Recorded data
BEGIN
(* ===== verification/SchemaSpec.v ===== *)
(** * JSON Schema, the fragment the procedure contracts use

    The validator is third-party code ([JsonSchema] in [CredentialContract]).  This
    file writes down what its documentation says of the keywords that occur in the
    result schemas of the repository, as an executable evaluator [valid], and states
    as a class that the validator agrees with it on schemas of that fragment
    ([JsonSchemaSpec]).  The evaluator recurses into sub-schemas with fuel, the depth
    of the schema; [supported] checks that the fuel is enough and that the schema
    uses no other keyword. *)

From S2P Require Import Prelude PyValue CredentialContract.

(** ** Instances: what [json.loads] returns, numbers with a fraction apart *)
Fixpoint json_value (v : value) : bool :=
  match v with
  | VNone | VBool _ | VInt _ | VStr _ => true
  | VList l => forallb json_value l
  | VDict d => bool_decide (NoDup (keys d)) && forallb (fun kv => json_value kv.2) d
  | _ => false
  end.

(** Equality of JSON values: objects are unordered, [true] is not [1]. *)
Fixpoint jcanon (v : value) : value :=
  match v with
  | VList l => VList (map jcanon l)
  | VDict d => VDict (sort_keys (map (fun kv => (kv.1, jcanon kv.2)) d))
  | _ => v
  end.
Definition json_eqb (v w : value) : bool := bool_decide (jcanon v = jcanon w).

(** ** Patterns

    [$] also matches before a final newline; [(?![\s\S])] matches at the end only. *)
Definition hex_of (n : Z) (s : string) : bool := str_forall lower_hex s && (str_len s =? n).
Definition newline : string := String "010"%char EmptyString.
Definition drop_newline (s : string) : string :=
  if str_endswith newline s then str_take (str_len s - 1) s else s.
Definition PATTERNS : list (string * (string -> bool)) :=
  [("^[0-9a-f]{64}$", fun s => hex_of 64 s || hex_of 64 (drop_newline s));
   ("^[0-9a-f]{64}(?![\s\S])", hex_of 64);
   ("^[0-9a-f]{40}(?![\s\S])", hex_of 40)].
Definition pattern_of (p : string) : option (string -> bool) :=
  (fun e => e.2.2) <$> list_find (fun e => e.1 = p) PATTERNS.

(** ** Keywords *)
Definition has_type (t : value) (v : value) : bool :=
  match t, v with
  | VStr "object", VDict _ | VStr "array", VList _ | VStr "string", VStr _
  | VStr "integer", VInt _ | VStr "number", VInt _ | VStr "boolean", VBool _
  | VStr "null", VNone => true
  | _, _ => false
  end.
Definition names_of (v : value) : list string :=
  match v with VDict d => keys d | _ => [] end.
Definition count {A} (p : A -> bool) (l : list A) : nat := length (List.filter p l).

Section Keywords.
Variable sub : value -> value -> bool.

Definition type_ok (arg v : value) : bool :=
  match arg with
  | VList ts => existsb (fun t => has_type t v) ts
  | t => has_type t v
  end.
Definition required_ok (arg v : value) : bool :=
  match arg, v with
  | VList names, VDict d =>
      forallb (fun n => match n with VStr k => dict_mem k d | _ => true end) names
  | _, _ => true
  end.
Definition properties_ok (arg v : value) : bool :=
  match arg, v with
  | VDict props, VDict d =>
      forallb (fun e => match dict_get e.1 d with Some x => sub e.2 x | None => true end) props
  | _, _ => true
  end.
Definition additional_ok (s : dict) (arg v : value) : bool :=
  match arg, v with
  | VBool false, VDict d => forallb (fun k => str_in k (names_of (get "properties" s))) (keys d)
  | _, _ => true
  end.
Definition length_ok (cmp : Z -> Z -> bool) (arg v : value) : bool :=
  match arg, v with
  | VInt n, VStr s => cmp (str_len s) n
  | _, _ => true
  end.
Definition bound_ok (cmp : Z -> Z -> bool) (arg v : value) : bool :=
  match arg, v with
  | VInt n, VInt z => cmp z n
  | _, _ => true
  end.
Definition pattern_ok (arg v : value) : bool :=
  match arg, v with
  | VStr p, VStr s => match pattern_of p with Some m => m s | None => false end
  | _, _ => true
  end.
Definition items_ok (arg v : value) : bool :=
  match v with VList l => forallb (sub arg) l | _ => true end.
Definition size_ok (cmp : Z -> Z -> bool) (arg v : value) : bool :=
  match arg, v with
  | VInt n, VList l => cmp (Z.of_nat (length l)) n
  | _, _ => true
  end.
Fixpoint all_distinct (l : list value) : bool :=
  match l with
  | [] => true
  | x :: r => negb (existsb (json_eqb x) r) && all_distinct r
  end.
Definition unique_ok (arg v : value) : bool :=
  match arg, v with VBool true, VList l => all_distinct l | _, _ => true end.
Definition each (f : list value -> bool) (arg : value) : bool :=
  match arg with VList l => f l | _ => true end.
Definition branch (s : dict) (k : string) (v : value) : bool :=
  match dict_get k s with Some arg => sub arg v | None => true end.

Definition keyword_ok (s : dict) (v : value) (kw : string * value) : bool :=
  let arg := kw.2 in
  match kw.1 with
  | "type" => type_ok arg v
  | "const" => json_eqb arg v
  | "enum" => each (existsb (fun o => json_eqb o v)) arg
  | "required" => required_ok arg v
  | "properties" => properties_ok arg v
  | "additionalProperties" => additional_ok s arg v
  | "minLength" => length_ok Z.geb arg v
  | "maxLength" => length_ok Z.leb arg v
  | "minimum" => bound_ok Z.geb arg v
  | "maximum" => bound_ok Z.leb arg v
  | "pattern" => pattern_ok arg v
  | "items" => items_ok arg v
  | "minItems" => size_ok Z.geb arg v
  | "maxItems" => size_ok Z.leb arg v
  | "uniqueItems" => unique_ok arg v
  | "allOf" => each (forallb (fun o => sub o v)) arg
  | "anyOf" => each (existsb (fun o => sub o v)) arg
  | "oneOf" => each (fun l => Nat.eqb (count (fun o => sub o v) l) 1) arg
  | "not" => negb (sub arg v)
  | "if" => if sub arg v then branch s "then" v else branch s "else" v
  | _ => true
  end.
End Keywords.

Fixpoint valid (n : nat) (schema v : value) : bool :=
  match n, schema with
  | S n, VDict s => forallb (keyword_ok (valid n) s v) s
  | S _, VBool b => b
  | _, _ => false
  end.

(** ** The fragment *)
Definition SUB_SCHEMA_KEYWORDS : list string := ["items"; "not"; "if"; "then"; "else"].
Definition SUB_SCHEMA_LIST_KEYWORDS : list string := ["allOf"; "anyOf"; "oneOf"].
Definition PLAIN_KEYWORDS : list string :=
  ["type"; "const"; "enum"; "required"; "additionalProperties"; "minLength"; "maxLength";
   "minimum"; "maximum"; "minItems"; "maxItems"; "uniqueItems"; "description"].

Fixpoint supported (n : nat) (schema : value) : bool :=
  match n, schema with
  | S n, VDict s =>
      bool_decide (NoDup (keys s)) &&
      forallb (fun kw : string * value =>
        if String.eqb kw.1 "properties" then
          match kw.2 with
          | VDict props => bool_decide (NoDup (keys props)) && forallb (fun e => supported n e.2) props
          | _ => false
          end
        else if String.eqb kw.1 "pattern" then
          match kw.2 with VStr p => match pattern_of p with Some _ => true | None => false end | _ => false end
        else if str_in kw.1 SUB_SCHEMA_KEYWORDS then supported n kw.2
        else if str_in kw.1 SUB_SCHEMA_LIST_KEYWORDS then
          match kw.2 with VList l => forallb (supported n) l | _ => false end
        else str_in kw.1 PLAIN_KEYWORDS && json_value kw.2) s
  | S _, VBool _ => true
  | _, _ => false
  end.

(** No schema of the repository nests deeper. *)
Definition DEPTH : nat := 16.
Definition in_fragment (schema : value) : bool := supported DEPTH schema.
Definition schema_valid (schema v : value) : bool := valid DEPTH schema v.

(** What the validator documents of the fragment. *)
Class JsonSchemaSpec `{JsonSchema} := {
  json_valid_spec schema v :
    in_fragment schema = true -> json_value v = true ->
    json_valid schema v = schema_valid schema v
}.

(** ** A validator that meets it *)
Module RefSchema.
#[export] Instance reference_validator : JsonSchema :=
  {| json_error := fun s v => if schema_valid s v then None else Some ([], None) |}.
#[export] Instance reference_spec : JsonSchemaSpec.
Proof.
  split. intros s v _ _. unfold json_valid; cbn -[schema_valid]. by destruct (schema_valid s v).
Qed.
End RefSchema.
END
- What the task requires
Return exactly the lines from the one containing "json_error := fun" through the last line of the records above, both included, and nothing else.

- Solution
  {| json_error := fun s v => if schema_valid s v then None else Some ([], None) |}.
#[export] Instance reference_spec : JsonSchemaSpec.
Proof.
  split. intros s v _ _. unfold json_valid; cbn -[schema_valid]. by destruct (schema_valid s v).
Qed.
End RefSchema.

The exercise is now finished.